I would like to be looking forward to a holiday. Not on the actual holiday, though I love that as well, but in the right before. I’d have my tickets all booked, and my hotels sorted out. I’d have a list of things I want to do in a Telegram message, that’s how my partner and I organise holidays, on Telegram, lists from Lonely Planet or one of the newspaper’s travel section: 10 Things To Do For Free in X Destination! I’d be going abroad on this holiday, so my passport would be with the visa office, and as always, I’d be a little scared that this time maybe I wouldn’t get a visa, but it would be okay in the end, I’d absolutely get it. I’d update my Facebook, say, “We’re travelling to X on these dates!” and my friends and acquaintances in that country would message me and say, “Well then we must meet” and I’d say, “Absolutely!” and we would.

travelers awaiting a ferry by philips wouwerman

I would like to write about these things without thinking of worse losses than missing holidays and dinner parties. I would like to stop thinking about death and poverty and lost jobs and rising counts for just FIVE FUCKING SECONDS please.

I would like to meet you for brunch. Maybe we’d be slightly rushed for time and we’d go to Coast Cafe, where we’d get Bloody Marys and calamari rings or maybe we’d have a little longer and we’re celebrating something so we go to Olive and have their bottomless brunch, and we sit there for hours, drinking all the wine we can hold in our bellies, eating shanks of meat. You might get eggs, you like eggs, but I’d only be there for the big ticket stuff, the paisa vasool as they say. At the end of it, squint eyed with drink and the coffee we drank rapidly to sober ourselves up for the taxi home, we’d take a selfie, cheeks pressed together, grinning madly at the camera.

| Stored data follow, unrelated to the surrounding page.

Lemma score_value_consistent val : flag_consistent (score_value val).
Proof.
  unfold flag_consistent. rewrite score_value_flag. split.
  - apply String.eqb_eq.
  - intros Hs Hc. apply String.eqb_neq. congruence.
Qed.

Lemma string_app_length (a b : string) :
  String.length (a +:+ b) = String.length a + String.length b.
Proof. induction a as [|c a IH]; simpl; [done | by rewrite IH]. Qed.

Lemma string_app_inj (n s1 s2 : string) : n +:+ s1 = n +:+ s2 → s1 = s2.
Proof. induction n as [|c n IH]; simpl; [done |]. intros [= H]. by apply IH. Qed.

Lemma string_app_assoc (a b c : string) : (a +:+ b) +:+ c = a +:+ b +:+ c.
Proof.
  induction a as [|x a IH]; [done |].
  change ((String x a +:+ b) +:+ c) with (String x ((a +:+ b) +:+ c)).
  by rewrite IH.
Qed.

Lemma split_bars_not_bar c r :
  c ≠ "|"%char →
  PyStr.split_bars (String c r)
  = match PyStr.split_bars r with
    | h :: t => String c h :: t
    | [] => [String c EmptyString]
    end.
Proof.
  intros Hc. destruct c as [[] [] [] [] [] [] [] []]; try reflexivity.
  by destruct Hc.
Qed.

Lemma bar_free_cons c r :
  bar_free (String c r) = true → c ≠ "|"%char ∧ bar_free r = true.
Proof.
  unfold bar_free. simpl. intros H. apply andb_true_iff in H as [Hc Hr].
  split; [| done]. apply negb_true_iff in Hc. by apply Ascii.eqb_neq.
Qed.

Lemma split_bars_bar_free s : bar_free s = true → PyStr.split_bars s = [s].
Proof.
  induction s as [|c r IH]; [done |].
  intros [Hc Hr]%bar_free_cons. rewrite split_bars_not_bar by done.
  by rewrite IH.
Qed.

Lemma split_bars_app s r :
  bar_free s = true →
  PyStr.split_bars (s +:+ "||" +:+ r) = s :: PyStr.split_bars r.
Proof.
  induction s as [|c s IH]; [done |].
  intros [Hc Hs]%bar_free_cons.
  change (String c s +:+ "||" +:+ r) with (String c (s +:+ "||" +:+ r)).
  rewrite split_bars_not_bar by done. by rewrite IH.
Qed.

Lemma score_value_encoded qtext correct selected :
  bar_free qtext = true → bar_free correct = true → bar_free selected = true →
  score_value (encode_answer qtext correct selected)
  = mkEntry qtext correct selected (String.eqb selected correct).
Proof.
  intros Hq Hc Hs. unfold score_value, encode_answer.
  rewrite split_bars_app by done. rewrite split_bars_app by done.
  by rewrite split_bars_bar_free.
Qed.

Lemma encode_answer_truthy qtext correct selected :
  PyStr.truthy (encode_answer qtext correct selected) = true.
Proof.
  unfold PyStr.truthy, encode_answer. apply negb_true_iff, String.eqb_neq.
  intros H. apply (f_equal String.length) in H.
  rewrite !string_app_length in H. simpl in H. lia.
Qed.

Lemma room_answers_Forall (P : Entry → Prop) f ks : ∀ acc,
  (∀ val, P (score_value val)) →
  Forall P (PyDict.values acc) → Forall P (PyDict.values (room_answers f ks acc)).
Proof.
  induction ks as [|key ks IH]; intros acc HP Hacc; simpl; [done |].
  destruct (form_get key f) as [val|]; [| by apply IH].
  destruct (PyStr.truthy val); [| by apply IH].
  apply IH; [done |]. by apply values_set_Forall.
Qed.

Lemma single_answers_Forall (P : Entry → Prop) f ks :
  (∀ val, P (score_value val)) → Forall P (single_answers f ks).
Proof.
  intros HP. induction ks as [|key ks IH]; simpl; [constructor |].
  destruct (form_get key f) as [val|]; [| done].
  destruct (PyStr.truthy val); [by constructor | done].
Qed.

(** C4, as the code has it: in both submit handlers the flag of every
    stored entry is true exactly when the selected option is string-equal
    (case-sensitively) to the correct answer the form carried, so an empty
    selection is marked incorrect whenever that correct answer is not
    empty. *)
Theorem stored_flag_is_equality (f : Form) :
  Forall flag_consistent (PyDict.values (submitted_answers f))
  ∧ Forall flag_consistent
      (single_answers f (PySort.sorted String.leb false (q_keys f))).
Proof.
  split.
  - apply room_answers_Forall; [apply score_value_consistent | constructor].
  - apply single_answers_Forall, score_value_consistent.
Qed.

(** C4, as stated, fails: a value without the two separators is stored
    with an empty selection and the flag true, in both handlers; so is a
    value whose correct and selected parts are both empty. *)
Lemma empty_selection_marked_correct :
  submitted_answers [("username", "alice"); ("q0", "Capital of France?")]
    = [("q0", mkEntry "Capital of France?" "" "" true)]
  ∧ single_player_results [("q0", "Capital of France?"); ("total_questions", "1")]
    = Some (SinglePlayerResultsPage
              [mkEntry "Capital of France?" "" "" true] 1 1)
  ∧ score_value "Capital of France?||||"
    = mkEntry "Capital of France?" "" "" true.
Proof. by vm_compute. Qed.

private meal by Jan Baptiste Lambrecht

I would like to go to a doctor’s office. Okay, no, no one actually wants to go to the doctor’s office, but I’d like to know that tomorrow if I woke up with a sudden desire to get my teeth cleaned or to have a quick check up that I can just go, no phoning in advance except to make an appointment. The same with salons. I’m growing my hair out so I don’t need a salon right now, but I want to know that I can go to one when I want to go to one.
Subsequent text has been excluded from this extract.